2

To start, I'm aware this looks like a duplicate. I've been reading:

Python subprocess readlines() hangs

Python Subprocess readline hangs() after reading all input

subprocess readline hangs waiting for EOF

But these options either straight don't work or I can't use them.

The Problem

# Obviously, swap HOSTNAME1 and HOSTNAME2 with something real
cmd = "ssh -N -f -L 1111:<HOSTNAME1>:80 <HOSTNAME2>"

p = subprocess.Popen(cmd, shell=True, stdout=subprocess.PIPE, stderr=subprocess.STDOUT, env=os.environ)
while True:
    out = p.stdout.readline()
    # Hangs here ^^^^^^^ forever

    out = out.decode('utf-8')
    if out:
        print(out)
    if p.poll() is not None:
        break

My dilemma is that the function calling the subprocess.Popen() is a library function for running bash commands, so it needs to be very generic and has the following restrictions:

  • Must display output as it comes in; not block and then spam the screen all at once
  • Can't use multiprocessing in case the parent caller is multiprocessing the library function (Python doesn't allow child processes to have child processes)
  • Can't use signal.SIGALRM for the same reason as multiprocessing; the parent caller may be trying to set their own timeout
  • Can't use third party non-built-in modules
  • Threading straight up doesn't work. When the readline() call is in a thread, thread.join(timeout=1)lets the program continue, but ctrl+c doesn't work on it at all, and calling sys.exit() doesn't exit the program, since the thread is still open. And as you know, you can't kill a thread in python by design.
  • No manner of bufsize or other subprocess args seems to make a difference; neither does putting readline() in an iterator.

I would have a workable solution if I could kill a thread, but that's super taboo, even though this is definitely a legitimate use case.

I'm open to any ideas.

Locane
  • 2,886
  • 2
  • 24
  • 35

2 Answers2

3

One option is to use a thread to publish to a queue. Then you can block on the queue with a timeout. You can make the reader thread a daemon so it won't prevent system exit. Here's a sketch:

import subprocess
from threading import Thread
from queue import Queue

def reader(stream, queue):
    while True:
        line = stream.readline()
        queue.put(line)
        if not line:
            break

p = subprocess.Popen(cmd, stdout=subprocess.PIPE, ...)
queue = Queue()
thread = Thread(target=reader, args=(p.stdout, queue))
thread.daemon = True
thread.start()
while True:
    out = queue.get(timeout=1)  # timeout is optional
    if not out:  # Reached end of stream
        break
    ...  # Do whatever with output

# Output stream was closed but process may still be running
p.wait()

Note that you should adapt this answer to your particular use case. For example, you may want to add a way to signal to the reader thread to stop running before reaching the end of stream.

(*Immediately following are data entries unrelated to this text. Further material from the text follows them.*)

Lemma allDigits_digits (s : string) : allDigits (digits s) = true.
Proof.
  induction s as [|c s IH]; [reflexivity|]. cbn [digits].
  destruct (isDigit c) eqn:Hc; [|reflexivity]. cbn [allDigits]. now rewrite Hc.
Qed.

Lemma digits_app (ds post : string) :
  allDigits ds = true -> digits (ds ++ post) = ds ++ digits post.
Proof.
  induction ds as [|c ds IH]; [reflexivity|]. cbn [allDigits append digits].
  intros H. apply andb_true_iff in H as [-> Hs]. now rewrite (IH Hs).
Qed.

(** The text is its leading digits followed by a rest that starts with no
    digit. *)
Lemma digits_split (s : string) :
  exists post, s = digits s ++ post /\ digits post = "".
Proof.
  induction s as [|c s (post & Hs & Hp)].
  - now exists "".
  - cbn [digits]. destruct (isDigit c) eqn:Hc.
    + exists post. cbn [append]. now rewrite <- Hs.
    + exists (String c s). split; [reflexivity|]. cbn [digits]. now rewrite Hc.
Qed.

(** What a match at the head of [s] looks like. *)
Lemma matchHere_some (s m : string) :
  matchHere s = Some m ->
  exists d k t rest,
    s = String d (String k (String t (String "-" rest)))
    /\ m = String d (String k (String t (String "-" (digits rest))))
    /\ eqCI "D" d = true /\ eqCI "K" k = true /\ eqCI "T" t = true
    /\ isEmpty (digits rest) = false.
Proof.
  destruct s as [|d [|k [|t [|h rest]]]]; try discriminate. cbn [matchHere].
  destruct (eqCI "D" d) eqn:Hd; [|discriminate].
  destruct (eqCI "K" k) eqn:Hk; [|discriminate].
  destruct (eqCI "T" t) eqn:Ht; [|discriminate].
  destruct (Ascii.eqb_spec h "-") as [->|]; [|discriminate]. cbn [andb].
  destruct (digits rest) as [|c ds] eqn:Hds; [discriminate|].
  intros [= <-]. exists d, k, t, rest. rewrite Hds. now repeat split.
Qed.

Lemma append_nil_r (s : string) : s ++ "" = s.
Proof. induction s; cbn; congruence. Qed.

Lemma matchHere_token (tok post : string) :
  isToken tok = true -> matchHere (tok ++ post) = Some (tok ++ digits post).
Proof.
  unfold isToken, isDocketId.
  destruct tok as [|a [|b [|c [|h ds]]]]; try discriminate.
  cbn [toUpperCase]. intros H.
  repeat (apply andb_true_iff in H as [H ?]).
  apply Ascii.eqb_eq in H.
  repeat match goal with E : Ascii.eqb _ _ = true |- _ => apply Ascii.eqb_eq in E end.
  rewrite allDigits_upper in *. rewrite isEmpty_toUpperCase in *.
  apply (proj1 (upper_eqCI a)) in H.
  match goal with E : upperAsciiChar b = _ |- _ => apply (upper_eqCI b) in E end.
  match goal with E : upperAsciiChar c = _ |- _ => apply (upper_eqCI c) in E end.
  match goal with E : upperAsciiChar h = _ |- _ => apply (upper_eqCI h) in E; subst h end.
  cbn [append matchHere]. rewrite H.
  repeat match goal with E : eqCI _ _ = true |- _ => rewrite E end.
  rewrite ?Ascii.eqb_refl. cbn [andb].
  rewrite digits_app by assumption.
  destruct ds; [discriminate | reflexivity].
Qed.

Lemma matchHere_is_token (s m : string) : matchHere s = Some m -> isToken m = true.
Proof.
  intros H. apply matchHere_some in H as (d & k & t & rest & _ & -> & Hd & Hk & Ht & Hne).
  unfold isToken, isDocketId. cbn [toUpperCase].
  rewrite (eqCI_upper "D" d), (eqCI_upper "K" k), (eqCI_upper "T" t) by (reflexivity || assumption).
  cbn. rewrite isEmpty_toUpperCase, Hne, allDigits_upper. apply allDigits_digits.
Qed.

Lemma docketMatch_cons (c : ascii) (s : string) :
  docketMatch (String c s)
  = match matchHere (String c s) with Some m => Some m | None => docketMatch s end.
Proof. reflexivity. Qed.

Lemma docketMatch_nil : docketMatch "" = None.
Proof. reflexivity. Qed.

(** The regular expression finds a match exactly in the texts that hold a
    token: the letters D, K, T in either case, a hyphen, and one digit or
    more. *)
Theorem docketMatch_finds_token (u : string) :
  isSome (docketMatch u) = true
  <-> exists pre tok post, u = pre ++ tok ++ post /\ isToken tok = true.
Proof.
  split.
  - induction u as [|c u IH]; [discriminate|].
    rewrite docketMatch_cons.
    destruct (matchHere (String c u)) as [m|] eqn:Hm.
    + intros _. pose proof (matchHere_is_token _ _ Hm) as Htok.
      apply matchHere_some in Hm as (d & k & t & rest & -> & -> & _).
      destruct (digits_split rest) as (post & Hrest & _).
      exists "", (String d (String k (String t (String "-" (digits rest))))), post.
      split; [|exact Htok]. cbn [append]. now rewrite <- Hrest.
    + intros H. destruct (IH H) as (pre & tok & post & -> & Htok).
      now exists (String c pre), tok, post.
  - intros (pre & tok & post & -> & Htok).
    induction pre as [|c pre IH].
    + cbn [append]. destruct (tok ++ post) as [|c r] eqn:E.
      * destruct tok; discriminate.
      * rewrite docketMatch_cons, <- E, (matchHere_token tok post Htok). reflexivity.
    + cbn [append]. rewrite docketMatch_cons.
      now destruct (matchHere (String c (pre ++ tok ++ post))).
Qed.

(** The match returned is a token of the text, the leftmost one, with all
    the digits that follow it. *)
Theorem docketMatch_leftmost_longest (u m : string) :
  docketMatch u = Some m ->
  isToken m = true
  /\ exists pre post,
       u = pre ++ m ++ post
       /\ digits post = ""
       /\ forall a b, pre = a ++ b -> isEmpty b = false ->
                      matchHere (b ++ m ++ post) = None.
Proof.
  revert m. induction u as [|c u IH]; intros m; [discriminate|].
  rewrite docketMatch_cons.
  destruct (matchHere (String c u)) as [m'|] eqn:Hm.
  - intros [= <-]. split; [exact (matchHere_is_token _ _ Hm)|].
    apply matchHere_some in Hm as (d & k & t & rest & -> & -> & _).
    destruct (digits_split rest) as (post & Hrest & Hpost).
    exists "", post. split; [cbn [append]; now rewrite <- Hrest|].
    split; [exact Hpost|].
    intros a b Hab Hb. destruct a; destruct b; discriminate.
  - intros H. destruct (IH m H) as (Htok & pre & post & -> & Hpost & Hleft).
    split; [exact Htok|]. exists (String c pre), post.
    split; [reflexivity|]. split; [exact Hpost|].
    intros [|x a] b Hab Hb; cbn [append] in Hab.
    + subst b. exact Hm.
    + injection Hab as _ Hp. now apply (Hleft a b).
Qed.
(** * Krohnkite tiling engine: a shallow embedding of [src/engine.ts]

    The engine owns three arrays (tiles, screens, rules) and talks to the
    window manager through its driver.  Objects of the source are mutable
    and compared by identity; here

    - a window handle ([KWin.Client]) is a natural number;
    - a [Tile] object is referred to by its index in the engine's tile
      array: every engine operation keeps each tile object exactly once in
      that array (fresh objects are pushed, the array is filtered, or two
      slots are exchanged), so the index of an object is its reference and
      [indexOf] on an object obtained from the array is that index;
    - a layout object is an address (a natural number), since
      [layouts.indexOf(layout)] compares references;
    - the window manager is an abstract state [World] with the driver's
      methods as functions on it, so every statement holds for any host. *)

From Stdlib Require Import ZArith NArith String Bool Lia.
From stdpp Require Import base tactics option list.

Local Open Scope Z_scope.

(** ** Data model *)

Definition Client := nat.

(** Modelled from the spec: the [Rect] class (x, y, width, height, all
    integers, with [clone] and [copyFrom]) is used by the engine but not
    defined in the engine source. *)
Module Rect.
Record t := mk { x : Z; y : Z; width : Z; height : Z }.

Definition clone (r : t) : t := mk (x r) (y r) (width r) (height r).

(** [this.copyFrom(r)] overwrites the four fields of [this]. *)
Definition copyFrom (this r : t) : t := mk (x r) (y r) (width r) (height r).

(** The four comparisons of [applyTileGeometry], in the order of the
    nested [if]s. *)
Definition eqb (a b : t) : bool :=
  (x a =? x b) && (y a =? y b) && (width a =? width b) && (height a =? height b).
End Rect.

Module Tile.
Record t := mk {
  arrangeCount : N;
  client : Client;
  floating : bool;
  geometry : Rect.t;
  isError : bool;
  floatGeometry : Rect.t
}.

(** [new Tile(client, geometry)] *)
Definition new (c : Client) (g : Rect.t) : t :=
  mk 0%N c false (Rect.clone g) false (Rect.clone g).

Definition setArrangeCount (n : N) (t0 : t) : t :=
  mk n (client t0) (floating t0) (geometry t0) (isError t0) (floatGeometry t0).
Definition setFloating (b : bool) (t0 : t) : t :=
  mk (arrangeCount t0) (client t0) b (geometry t0) (isError t0) (floatGeometry t0).
Definition setGeometry (g : Rect.t) (t0 : t) : t :=
  mk (arrangeCount t0) (client t0) (floating t0) g (isError t0) (floatGeometry t0).
Definition setIsError (b : bool) (t0 : t) : t :=
  mk (arrangeCount t0) (client t0) (floating t0) (geometry t0) b (floatGeometry t0).
Definition setFloatGeometry (g : Rect.t) (t0 : t) : t :=
  mk (arrangeCount t0) (client t0) (floating t0) (geometry t0) (isError t0) g.
End Tile.

Module Rule.
(** [className] is [string | null]; [None] is [null]. *)
Record t := mk {
  className : option string;
  ignore : bool;
  floating : bool
}.

(** [new Rule(className, ignore, floating)] *)
Definition new (name : string) (ign fl : bool) : t :=
  mk (if (0 <? String.length name)%nat then Some name else None) ign fl.
Definition UpdateCodeEntry (entry_address : Z) : M W SlotCallbackResult :=
  let! code := read (RelocInfo.GetObjectFromEntryAddress entry_address) in
  let old_code := code in
  let! '(result, code) := invoke code in
  do! (if bool_decide (code ≠ old_code)
       then let! entry := read (RelocInfo.entry code) in
            write_back entry_address entry
                       (RelocInfo.store_Address_at entry_address entry)
       else ret tt) in
  ret result.

Definition UpdateCodeTarget (rinfo : RelocInfo.t) : M W SlotCallbackResult :=
  do! dcheck debug (RelocInfo.IsCodeTarget (RelocInfo.rmode rinfo)) in
  let! target_address := read (RelocInfo.target_address rinfo) in
  let! target := read (RelocInfo.GetCodeFromTargetAddress target_address) in
  let old_target := target in
  let! '(result, target) := invoke target in
  do! (if bool_decide (target ≠ old_target)
       then let! start := read (RelocInfo.instruction_start target) in
            write_back (RelocInfo.pc rinfo) start
                       (RelocInfo.set_target_address rinfo start)
       else ret tt) in
  ret result.

Definition UpdateEmbeddedPointer (rinfo : RelocInfo.t)
  : M W SlotCallbackResult :=
  do! dcheck debug
        (bool_decide (RelocInfo.rmode rinfo = RelocInfo.EMBEDDED_OBJECT)) in
  let! target := read (RelocInfo.target_object rinfo) in
  let old_target := target in
  let! '(result, target) := invoke target in
  do! (if bool_decide (target ≠ old_target)
       then write_back (RelocInfo.pc rinfo) target
                       (RelocInfo.set_target_object rinfo target)
       else ret tt) in
  ret result.

Definition UpdateDebugTarget (rinfo : RelocInfo.t) : M W SlotCallbackResult :=
  let! patched := read (RelocInfo.IsPatchedDebugBreakSlotSequence rinfo) in
  do! dcheck debug
        (RelocInfo.IsDebugBreakSlot (RelocInfo.rmode rinfo) && patched) in
  let! debug_call_address := read (RelocInfo.debug_call_address rinfo) in
  let! target := read (RelocInfo.GetCodeFromTargetAddress debug_call_address) in
  let! '(result, target) := invoke target in
  let! start := read (RelocInfo.instruction_start target) in
  do! write_back (RelocInfo.pc rinfo) start
                 (RelocInfo.set_debug_call_address rinfo start) in
  ret result.
(** X10.  The update action reports success exactly when the owner is
    resolved and the update request is accepted, whatever the request
    changes; otherwise it returns its failure text. *)
Theorem update_success_iff_accepted (w : World) (p : UpdateParams.t) :
  (outcome (updateRepository_func w p)
   = Ok "Git repository updated successfully!"
   <-> exists owner,
         users_getAuthenticated w UsersGetAuthenticated = Ok owner /\
         repos_update w
           (ReposUpdate (login owner) (UpdateParams.repoName p)
              (UpdateParams.description p) (UpdateParams.visibility p)
              (strict_equal (UpdateParams.visibility p) "private"))
         = Ok tt) /\
  (outcome (updateRepository_func w p)
   = Ok "Git repository updated successfully!" \/
   outcome (updateRepository_func w p)
   = Ok "Not able to update the repository").
Proof.
  unfold updateRepository_func, updateRepository_try, getOwner, octokit.
  cbn [bind try_catch ret app].
  replace (if strict_equal (UpdateParams.visibility p) "private"
           then true else false)
    with (strict_equal (UpdateParams.visibility p) "private")
    by (destruct (strict_equal _ _); reflexivity).
  destruct (users_getAuthenticated w UsersGetAuthenticated) as [owner | e1];
    cbn [bind try_catch ret app console_error emit outcome snd].
  - destruct (repos_update w _) as [[] | e2] eqn:Hupd;
      cbn [bind try_catch ret app console_error emit outcome snd].
    + split; [| left; reflexivity].
      split; [intros _; exists owner; split; [reflexivity | exact Hupd]
             | reflexivity].
    + split; [| right; reflexivity].
      split; [discriminate |].
      intros (owner' & [= <-] & Hupd'). rewrite Hupd in Hupd'. discriminate.
  - split; [| right; reflexivity].
    split; [discriminate |]. intros (owner' & Hauth & _). discriminate.
Qed.

(** X11.  The update action lets only the three declared visibilities
    through: a call whose [visibility] is any other text is rejected before
    the execution function runs, and every update request of an accepted call
    carries [public], [private], [internal] or no visibility. *)
Theorem update_visibility_is_validated (w : World) (args : Zod.Args) :
  (forall v,
      JS.get "visibility" args = Some (JS.JString v) ->
      ~ In v ["public"; "private"; "internal"] ->
      invoke updateRepository w args = None) /\
  (forall m owner repo description visibility private,
      invoke updateRepository w args = Some m ->
      In (ReposUpdate owner repo description visibility private)
        (api_requests (trace m)) ->
      In visibility
        [None; Some "public"; Some "private"; Some "internal"]).
Proof.
  split.
  - intros v Hget Hnot.
    unfold updateRepository, tool, UpdateParams.schema, Zod.optional_enum.
    cbn [invoke]. rewrite Hget.
    destruct (existsb (String.eqb v) _) eqn:Hex.
    + exfalso. apply Hnot. apply existsb_exists in Hex as (x & Hx & Heq).
      apply String.eqb_eq in Heq. subst x. exact Hx.
    + destruct (Zod.optional_string "description" args);
        destruct (Zod.string "repoName" args); reflexivity.
  - intros m owner repo description visibility private Hinv.
    unfold updateRepository, tool, UpdateParams.schema in Hinv.
    cbn [invoke] in Hinv.
    destruct (Zod.optional_string "description" args) as [d |];
      [| discriminate].
    destruct (Zod.string "repoName" args) as [r |]; [| discriminate].
    destruct (Zod.optional_enum _ "visibility" args) as [v |] eqn:Henum;
      [| discriminate].
    injection Hinv as <-.
    assert (Hv : In v [None; Some "public"; Some "private"; Some "internal"]).
    { unfold Zod.optional_enum in Henum.
      destruct (JS.get "visibility" args) as [[| | | s | |] |];
        try discriminate; [| injection Henum as <-; left; reflexivity].
      destruct (existsb (String.eqb s) _) eqn:Hex; [| discriminate].
      injection Henum as <-.
      apply existsb_exists in Hex as (x & Hx & Heq).
      apply String.eqb_eq in Heq. subst x.
      right. simpl in Hx. simpl.
      destruct Hx as [<- | [<- | [<- | []]]]; tauto. }
    unfold updateRepository_func, updateRepository_try, getOwner, octokit.
    cbn [UpdateParams.repoName UpdateParams.description
         UpdateParams.visibility].
    run_world w; cbn [trace fst api_requests]; intros Hin;
      repeat (destruct Hin as [Heq | Hin]); try contradiction;
      try discriminate Heq; injection Heq as _ _ _ <- _; exact Hv.
Qed.

Lemma update_visibility_is_validated_witness :
  invoke updateRepository (demo_world down_engine)
    [("repoName", JS.JString "demo"); ("visibility", JS.JString "secret")]
  = None.
Proof.
  apply (proj1 (update_visibility_is_validated (demo_world down_engine)
                  [ ("repoName", JS.JString "demo");
                    ("visibility", JS.JString "secret") ]) "secret").
  - reflexivity.
  - simpl. intros [H | [H | [H | []]]]; discriminate.
Defined.

(* ===================================================================== *)
(** ** Further properties of the loop *)
(* ===================================================================== *)

(** X12.  The router looks at the last message only: it sends the turn to
    the tools exactly when that message is an assistant message with at least
    one request, ends the turn exactly when it is an assistant message with
    none, and throws when the history is empty or ends with any other kind of
    message. *)
Theorem shouldContinue_reads_last_message (state : State) :
  (shouldContinue state = Ok "tools"
   <-> exists h r,
         messages state = (h ++ [AI r])%list /\ tool_calls r <> []) /\
  (shouldContinue state = Ok "__end__"
   <-> exists h r,
         messages state = (h ++ [AI r])%list /\ tool_calls r = []) /\
  ((exists e, shouldContinue state = Thrown e)
   <-> messages state = [] \/
       exists h m,
         messages state = (h ++ [m])%list /\ forall r, m <> AI r).
Proof.
  destruct state as [l]. cbn [messages].
  destruct l as [| x l'].
  - repeat split.
    + discriminate.
    + intros (h & r & Habs & _). destruct h; discriminate.
    + discriminate.
    + intros (h & r & Habs & _). destruct h; discriminate.
    + intros _. left. reflexivity.
    + intros _. eexists. reflexivity.
  - destruct (exists_last (l := x :: l')) as (h & m & Heq); [discriminate |].
    rewrite Heq. clear Heq x l'.
    unfold shouldContinue. cbn [messages]. rewrite last_snoc.
    destruct m as [c | c | r | c n i].
    all: repeat split.
    all: try discriminate.
    all: try (intros (h' & r' & Heq & _);
              apply app_inj_tail in Heq as [_ Heq]; discriminate).
    all: try (intros _; right; exists h; eexists; split;
              [reflexivity | intros r' Habs; discriminate]).
    all: try (intros _; eexists; reflexivity).
    + intros Htools. exists h, r. split; [reflexivity |].
      destruct (tool_calls r); [discriminate Htools | discriminate].
    + intros (h' & r' & Heq & Hcalls).
      apply app_inj_tail in Heq as [_ [= <-]].
      destruct (tool_calls r); [contradiction | reflexivity].
    + intros Hend. exists h, r. split; [reflexivity |].
      destruct (tool_calls r); [reflexivity | discriminate Hend].
    + intros (h' & r' & Heq & Hcalls).
      apply app_inj_tail in Heq as [_ [= <-]]. rewrite Hcalls. reflexivity.
    + intros [e He]. destruct (tool_calls r); discriminate He.
    + intros [Habs | (h' & m' & Heq & Hnot)].
      * destruct h; discriminate.
      * apply app_inj_tail in Heq as [_ <-]. exfalso. exact (Hnot r eq_refl).
Qed.

Lemma answers_appended (calls : list ToolCall) (results : list Message) :
  Forall2 answers calls results ->
  forallb appended_by_loop results = true.
Proof.
  induction 1 as [| c m calls results (text & ->) _ IH];
    [reflexivity | exact IH].
Qed.

Lemma turn_invariant_extend (w : World) (h added : list Message) (turn : Turn) :
  forallb appended_by_loop added = true ->
  turn_invariant w (h ++ added) turn ->
  turn_invariant w h turn.
Proof.
  intros Hadded (suffix & Hhist & Hloop & Hend).
  exists (added ++ suffix)%list. split; [| split].
  - rewrite Hhist, app_assoc. reflexivity.
  - rewrite forallb_app, Hadded, Hloop. reflexivity.
  - destruct turn as [h' | e h' | node h']; [| exact Hend | exact I].
    destruct Hend as (mid & m & -> & Hfinal).
    exists (added ++ mid)%list, m. split; [| exact Hfinal].
    rewrite app_assoc. reflexivity.
Qed.

(** The invariant holds at both nodes of the loop, for every budget. *)
Lemma run_keeps_invariant (w : World) (fuel : nat) :
  (forall h, turn_invariant w h (snd (run graph w fuel "assistant" h))) /\
  (forall h r,
      turn_invariant w (h ++ [AI r])
        (snd (run graph w fuel "tools" (h ++ [AI r])))).
Proof.
  induction fuel as [| fuel [IHa IHt]].
  - split; intros; exists []; cbn [run String.eqb Ascii.eqb Bool.eqb snd
      history_of]; rewrite app_nil_r; repeat split.
  - split.
    + intros h. destruct (llm_invoke w h) as [r | e] eqn:Hllm.
      * rewrite (run_assistant w fuel h r Hllm). cbn [prepend snd].
        destruct (tool_calls r) as [| c calls] eqn:Hcalls.
        -- rewrite run_at_end. cbn [snd].
           exists [AI r]. split; [reflexivity |]. split; [reflexivity |].
           exists [], (AI r). split; [reflexivity |].
           exists r. split; [reflexivity | exact Hcalls].
        -- apply (turn_invariant_extend w h [AI r]); [reflexivity |].
           apply IHt.
      * rewrite (run_assistant_fault w fuel h e Hllm). cbn [snd].
        exists []. rewrite app_nil_r. repeat split. exact Hllm.
    + intros h r.
      destruct (run_tools w fuel h r) as (effects & results & _ & Hall & ->).
      cbn [prepend snd].
      apply (turn_invariant_extend w _ results);
        [exact (answers_appended _ _ Hall) | apply IHa].
Qed.

Lemma run_from_start_invariant (w : World) (fuel : nat) (h : list Message) :
  turn_invariant w h (snd (run graph w fuel START h)).
Proof.
  destruct fuel as [| fuel].
  - exists []. cbn [run String.eqb Ascii.eqb Bool.eqb snd history_of START END].
    rewrite app_nil_r. repeat split.
  - rewrite run_start. apply (proj1 (run_keeps_invariant w fuel)).
Qed.

(** X13.  A turn that finishes does so on a final answer: the history it
    returns is the history it started from, followed by messages appended by
    the loop, the last of which is an assistant message with no action
    request (the text [main] prints). *)
Theorem finished_turn_ends_on_final_answer (w : World) (fuel : nat)
    (h h' : list Message) (effects : list Event) :
  run graph w fuel START h = (effects, Done h') ->
  exists mid m,
    h' = (h ++ mid ++ [m])%list /\
    final_answer m /\
    forallb appended_by_loop mid = true /\
    last_content h' = content m.
Proof.
  intros Hrun. pose proof (run_from_start_invariant w fuel h) as Hinv.
  rewrite Hrun in Hinv. cbn [snd] in Hinv.
  destruct Hinv as (suffix & Hhist & Hloop & mid & m & -> & Hfinal).
  cbn [history_of] in Hhist. exists mid, m.
  split; [exact Hhist |]. split; [exact Hfinal |]. split.
  - rewrite forallb_app in Hloop. apply andb_prop in Hloop as [Hmid _].
    exact Hmid.
  - rewrite Hhist, app_assoc. unfold last_content. rewrite last_snoc.
    reflexivity.
Qed.

Lemma finished_turn_ends_on_final_answer_witness :
  exists mid m,
    [ System "You are a smart github personal assistant to create and manage github repositories.";
      Human "hello";
      AI {| ai_content := "Hi, how can I help?"; tool_calls := [] |} ]
    = (turn_input "hello" ++ mid ++ [m])%list /\
    final_answer m.
Proof.
  destruct (finished_turn_ends_on_final_answer
              (demo_world
                 (fun _ => Ok {| ai_content := "Hi, how can I help?";
                                 tool_calls := [] |}))
              2 (turn_input "hello")
              [ System "You are a smart github personal assistant to create and manage github repositories.";
                Human "hello";
                AI {| ai_content := "Hi, how can I help?"; tool_calls := [] |} ]
              [LlmInvoke (turn_input "hello")])
    as (mid & m & Heq & Hfinal & _).
  - reflexivity.
  - exists mid, m. split; [exact Heq | exact Hfinal].
Defined.

(** X14.  A run of the graph ends in one of three ways.  It finishes, on a
    final answer.  Or a node throws: then the node is the assistant node, the
    fault is the one the engine call threw, and the run stops with exactly
    the history that call was made on; the router and the tool node never
    throw during a run.  Or the step budget runs out before the run has
    finished.  In every case the history reached is the starting history
    followed by messages appended by the loop. *)
Theorem turn_ends_in_one_of_three_ways (w : World) (fuel : nat)
    (h : list Message) :
  (exists effects h' mid m,
      run graph w fuel START h = (effects, Done h') /\
      h' = (h ++ mid ++ [m])%list /\ final_answer m /\
      forallb appended_by_loop mid = true) \/
  (exists effects e h' suffix,
      run graph w fuel START h = (effects, Failed e h') /\
      llm_invoke w h' = Thrown e /\
      h' = (h ++ suffix)%list /\ forallb appended_by_loop suffix = true) \/
  (exists effects node h' suffix,
      run graph w fuel START h = (effects, OutOfFuel node h') /\
      h' = (h ++ suffix)%list /\ forallb appended_by_loop suffix = true).
Proof.
  pose proof (run_from_start_invariant w fuel h) as Hinv.
  destruct (run graph w fuel START h) as [effects [h' | e h' | node h']];
    cbn [snd] in Hinv; destruct Hinv as (suffix & Hhist & Hloop & Hend);
    cbn [history_of] in Hhist.
  - left. destruct Hend as (mid & m & -> & Hfinal).
    exists effects, h', mid, m. split; [reflexivity |].
    split; [exact Hhist |]. split; [exact Hfinal |].
    rewrite forallb_app in Hloop. apply andb_prop in Hloop as [Hmid _].
    exact Hmid.
  - right. left. exists effects, e, h', suffix.
    split; [reflexivity |]. split; [exact Hend |].
    split; [exact Hhist | exact Hloop].
  - right. right. exists effects, node, h', suffix.
    split; [reflexivity |]. split; [exact Hhist | exact Hloop].
Qed.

Another option would be to poll the input stream, like in this question: timeout on subprocess readline in python

augurar
  • 12,081
  • 6
  • 50
  • 65
  • Thanks very much for your answer; the piece I was missing was knowing about the `daemon` flag. For some reason, you can't specify it in the Thread() initialization, you have to do `thread.daemon = True` after the fact. – Locane Oct 21 '19 at 06:37
  • @Locane `daemon` is a keyword-only argument to `Thread()` in Python 3, in Python 2 you have to set it via a property before calling `thread.start()`. – augurar Oct 21 '19 at 22:55
  • Thanks @augurar, it seems to be working with `thread.daemon = True` in either version for me – Locane Oct 22 '19 at 23:44
  • Yes, if you need to support Python 2 then that's the way to go. – augurar Oct 23 '19 at 00:02
-2

I finally got a working solution; the key piece of information I was missing was thread.daemon = True, which @augurar pointed out in their answer.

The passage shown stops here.